Pennsylvania mandates masks be worn inside private homes if guests are over

Given the potentially criminal spectacle that passed for election management, it may be understandable that some in Pennsylvania should wear masks, but officials in the Keystone State may have gone too far with a mandate requiring residents to wear facemasks inside their own homes.

With COVID-19 reportedly surging around the country and a vaccine expected soon, a number of Democrat-run states inch closer to another round of lockdowns and seem dead set on interfering with holiday plans.


In California, the state was limiting who can come to your home, how many, and even for how long, but Gov. Gavin Newsom decided to trump that this week, issuing a Stay-at-Home order. In Oregon, Gov. Kate Brown issued a two-week freeze order that limits indoor and outdoor gatherings to six people from no more than two households, under the threat of jail — violators face up to 30 days in the hoosegow and/or $1,250 in fines.

But the Pennsylvania Department of Health told residents there to wear face masks in their own homes when guests are over “to control the spread of [COVID-19].

The “new mitigation efforts” issued by transgender Health Secretary Rachel Levine include “strengthening” a masking order and requiring visitors from another state to get tested within 72 hours before entering Pennsylvania.

“Masks are still required.

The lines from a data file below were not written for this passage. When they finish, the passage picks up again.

Section signal_entry.
Context (w : world) (ins : list eid) (e : eid) (v : event) (l : list eid) (i : nat).
Context (Hmaps : maps_ok w ins) (Hv : events w !! e = Some v) (Hfd : ev_fd v = Z.of_nat i).
Context (Hrw : on (ev_events v) EV_RW = false) (Hsg : on (ev_events v) EV_SIGNAL = true).
Context (Hslot : slot_of (sigmap (base w)) i = Some (EvmapSignal l)).

Lemma signal_waits : waits_sig w i e.
Proof. exists (ev_events v). by rewrite /waits Hv /= Hfd. Qed.

Lemma signal_list x : x ∈ l <-> x ∈ ins ∧ waits_sig w i x.
Proof. rewrite -(mo_sig_in _ _ Hmaps) /sig_list Hslot. done. Qed.

Lemma signal_nodup : NoDup l.
Proof. pose proof (mo_sig _ _ Hmaps i) as Hn. by rewrite /sig_list Hslot in Hn. Qed.

Lemma signal_told : interest (calls w) (Z.of_nat i) = Z.lor (io_want (base w) i) (if l is [] then 0 else EV_SIGNAL).
Proof. by rewrite (mo_told _ _ Hmaps) /sig_want /sig_list Hslot. Qed.

Lemma io_want_cases : ∃ x, io_want (base w) i = x ∧ In x [0; EV_READ; EV_WRITE; EV_RW].
Proof.
  rewrite /io_want. destruct (slot_of (io (base w)) i) as [ctx|]; cbn; [|by eauto].
  destruct (io_old_cases ctx) as [->|[->|[->| ->]]]; eexists; (split; [done|]); cbn; tauto.
Qed.

Lemma lruns_signal_enter (Q : Z -> world -> Prop) :
  e ∉ ins ->
  (∀ w', mapped w w' -> maps_ok w' ins -> Q (-1) w') ->
  (∀ w', mapped w w' -> maps_ok w' (ins ++ [e]) -> Q 1 w') ->
  lruns (ok ← (match l with [] => evsel_add (ev_fd v) 0 EV_SIGNAL | _ => mret true end);
         if negb ok then mret (-1)
         else
           _ ← mod_base (set_sigmap (<[i := Some (EvmapSignal (l ++ [e]))]> (sigmap (base w))));
           mret 1) w Q.
Proof.
  intros Hout Hbad Hgood.
  assert (Hset : ∀ w', mapped w w' -> io (base w') = io (base w) ->
    sigmap (base w') = <[i := Some (EvmapSignal (l ++ [e]))]> (sigmap (base w)) ->
    (l ≠ [] ∧ calls w' = calls w ∨ calls w' = calls w ++ [BackendAdd (ev_fd v) 0 EV_SIGNAL true]) -> maps_ok w' (ins ++ [e])).
  { intros w' Hm Hio Hsig Hc. pose proof signal_waits as Hwe. apply (maps_ok_sig w w' ins _ i (l ++ [e])); try done.
    - intros x. by apply mapped_waits.
    - intros j. rewrite Hsig. apply slot_of_insert. by eapply slot_of_lt.
    - apply NoDup_app. split_and!; [apply signal_nodup| |apply NoDup_singleton]. intros x Hx ->%list_elem_of_singleton.
      by apply signal_list in Hx as [? _].
    - intros x. rewrite !elem_of_app signal_list list_elem_of_singleton.
      split; [intros [[? ?]| ->]; by auto|intros [[?| ->] ?]; by auto].
    - intros x Hx. rewrite elem_of_app list_elem_of_singleton. split; [|by left]. intros [?| ->]; [done|]. by destruct Hx.
    - intros j. destruct Hc as [[Hl ->]| ->].
      + case_decide as Hj; [|done]. subst j. rewrite signal_told. by destruct l.
      + rewrite interest_app /told Hfd. case_decide as Hj; [|rewrite (proj2 (Z.eqb_neq _ _)) //; lia].
        subst j. rewrite Z.eqb_refl signal_told. destruct io_want_cases as (x & -> & Hx).
        cbn in Hx. destruct l as [|? ?]; intuition; by subst. }
  apply lruns_bind. destruct l as [|x l'] eqn:El.
  - apply lruns_evsel_add. intros ok n log ->. destruct ok; cbn [negb].
    + apply lruns_bind, lruns_mod_base, lruns_ret, Hgood; [split; by destruct w as [? []]|].
      apply Hset; [split; by destruct w as [? []]|done|done|by right].
    + apply lruns_ret, Hbad; [split; by destruct w as [? []]|]. apply (maps_ok_frame w _ ins); try done.
      intros j. cbn [calls set_calls]. by rewrite interest_app.
  - apply lruns_ret. cbn [negb]. apply lruns_bind, lruns_mod_base, lruns_ret, Hgood; [split; by destruct w as [? []]|].
    apply Hset; [split; by destruct w as [? []]|done|done|by left].
Qed.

Indoors: masks now required anytime you’re with people outside of your household, even if you’re socially distant,” the department said in a tweet. “Applies to all indoor facilities + if you have people in your home not part of your household.”

Levine called on residents to do the “selfless, right thing.”

“We must remain united in stopping COVID-19. Wear a mask, wash your hands, stay apart and download the COVID Alert PA app. If you test positive, please answer the call of the case reviewer and provide information that can help protect others. It’s the selfless, right thing to do,” Levine said.

At a press conference Thursday, Levine said that a vaccine could be available by December.

“If the federal approval process remains on track, we still have to see that, we could have a vaccine within the next month,” the official said, according to CBS Pittsburgh.

“However, we do not know how quickly the vaccine supply will meet the demand. It is important to remember again that when the vaccine becomes available, it will not be a cure, certainly not an immediate cure or end to the coronavirus pandemic,” Levine said.

Believe it or not, some on the left called for stricter requirements and repercussions.

Others have seen enough when it comes to authoritative Democratic officials trying to dictate what people can do in their private lives.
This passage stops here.